Skunks or Mephitis mephitis are Indiana mammals with an average body size of about 20 to 45 cm, while their tail ranges in lengths of 12-40 cm. In addition, their body weight is between 200g when they are young and up to 6kgs once they are grown and fully matured. As mentioned earlier, they are notaries for the use of the spray that is characterized by that horrible stench; however, they only use it in order to defend themselves from predators. The spray is in fact a liquid produced by their glands that are situated under the tail, it can travel the distance of up to 3 meters when they spray it.
They are nocturnal South Bend animals, and the distinguishing characteristics used to identify them are certainly their predominantly black body with a large white stripe that marks their forehead and stretches across their back from side to side. In addition, their footprints are quite unique and are easily recognizable when compared to other Indiana animals.
They are most active during nighttime and their behavior is characterized as somewhat slow and steady, and often times they can even appear to be a bit aggressive when defending against other Indiana animals, but that is in their nature. As far as their diet is concerned, they are useful for sustaining the ecological balance since they eat a lot of the harmful insects but also rodents as well. One downside to them is that they target eggs and young offspring of many birds in undefended nests. There were also instances where they have been found in many bee hives, as they love to feed on the bees as well. Additionally, they tend to cause problems on farms when they target South Bend chickens and eggs.

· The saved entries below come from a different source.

(** * recur_scan.features: a shallow embedding and its verification

    The development follows [src/recur_scan/features.py].  Every feature
    function of that file is transcribed as a function into an error monad
    (a Python exception is a value [Raise e]); the Python library calls the
    file makes ([datetime.strptime], [statistics.mean], [min], [sorted], float
    arithmetic, ...) are modelled first, in the modules [Float], [Builtins],
    [Statistics], [Str] and [Datetime].

    Floats are IEEE 754 binary64 values in the representation of the
    Standard Library's [SpecFloat]; a decimal literal of the source such as
    [1.02] is the binary64 value nearest to 102/100, exactly as Python reads
    it. *)

From Stdlib Require Import ZArith Lia List Bool Ascii String Sorted SpecFloat.
From stdpp Require Import base option list gmap strings.
Import ListNotations.

Local Open Scope Z_scope.

(** ** Exceptions and the error monad *)

(** An exception is identified by the name of its class. *)
Inductive exn : Type := PyExc (cls : string).

Definition ValueError : exn := PyExc "ValueError".
Definition OverflowError : exn := PyExc "OverflowError".
Definition ZeroDivisionError : exn := PyExc "ZeroDivisionError".
Definition IndexError : exn := PyExc "IndexError".
Definition StatisticsError : exn := PyExc "StatisticsError".

Inductive result (A : Type) : Type :=
| Ok (a : A)
| Raise (e : exn).
Arguments Ok {A} a.
Arguments Raise {A} e.

Definition bind {A B : Type} (m : result A) (k : A -> result B) : result B :=
  match m with
  | Ok a => k a
  | Raise e => Raise e
  end.

Notation "'let*' x ':=' m 'in' k" := (bind m (fun x => k))
  (at level 10, x name, m at level 100, k at level 200).

(** [mapM f l] is the list comprehension [[f(x) for x in l]]: the elements
    are evaluated from left to right and the first exception escapes. *)
Fixpoint mapM {A B : Type} (f : A -> result B) (l : list A) : result (list B) :=
  match l with
  | [] => Ok []
  | x :: l' =>
      let* y := f x in
      let* ys := mapM f l' in
      Ok (y :: ys)
  end.

Definition is_ok {A : Type} (r : result A) : Prop := exists a, r = Ok a.

(** [len(l)] as a Python integer. *)
Definition len {A : Type} (l : list A) : Z := Z.of_nat (length l).

(** [int(b)] for a boolean [b]. *)
Definition int_of_bool (b : bool) : Z := if b then 1 else 0.

(** ** Python floats *)
Module Float.

Definition prec : Z := 53.
Definition emax : Z := 1024.

(** A Python [float]: a binary64 value. *)
Definition float : Type := spec_float.

Definition valid (x : float) : bool := valid_binary prec emax x.

(** An integer as an (unrounded) finite value with exponent 0. *)
Definition Z2SF (z : Z) : spec_float :=
  match z with
  | Z0 => S754_zero false
  | Zpos p => S754_finite false p 0
  | Zneg p => S754_finite true p 0
  end.

(** [n / d] for Python integers with [d <> 0]: the quotient rounded once,
    to nearest even.  (Python raises [OverflowError] when the quotient
    exceeds the float range; the integers of this program are counts and
    day numbers and stay far below.) *)
Definition div_int (n d : Z) : float := SFdiv prec emax (Z2SF n) (Z2SF d).

(** The decimal literal whose value is [n / d], e.g. [lit 102 100] for
    [1.02]: Python reads a literal as the nearest binary64 value. *)
Definition lit (n d : Z) : float := div_int n d.

(** [float(z)] for a Python integer. *)
Definition of_int (z : Z) : float := binary_normalize prec emax z 0 false.

Definition zero : float := S754_zero false.

Definition add : float -> float -> float := SFadd prec emax.
Definition sub : float -> float -> float := SFsub prec emax.
Definition mul : float -> float -> float := SFmul prec emax.
Definition sqrt : float -> float := SFsqrt prec emax.
Definition opp : float -> float := SFopp.

Definition eqb : float -> float -> bool := SFeqb.
Definition ltb : float -> float -> bool := SFltb.
Definition leb : float -> float -> bool := SFleb.
Definition gtb (x y : float) : bool := SFltb y x.
Definition geb (x y : float) : bool := SFleb y x.

Definition is_zero (x : float) : bool :=
  match x with
  | S754_zero _ => true
  | _ => false
  end.

Definition is_finite (x : float) : bool :=
  match x with
  | S754_zero _ | S754_finite _ _ _ => true
  | _ => false
  end.

(** [x / y] on floats: division by a zero raises. *)
Definition truediv (x y : float) : result float :=
  if is_zero y then Raise ZeroDivisionError else Ok (SFdiv prec emax x y).

(** [a / b] on integers (true division). *)
Definition int_truediv (a b : Z) : result float :=
  if b =? 0 then Raise ZeroDivisionError else Ok (div_int a b).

During winter, they live in groups which consist of several South Bend skunks, usually there is one male with about 12 females around him, they survive through the winter together in a den. Their abundant fat stores allow them to survive long winters since they do not hibernate but stay rather inactive. Their mating period involves the months of February throughout March where one male can mate with several females. After this season, the females take leave of the winter den and relocate to another, maternal den that is used to raise the young. They generally give birth to about 4 to 6 offspring after a period of about 9 weeks after mating, the young are quite helpless and it takes six weeks to bring them up to strength so that they can join their parents in other activities.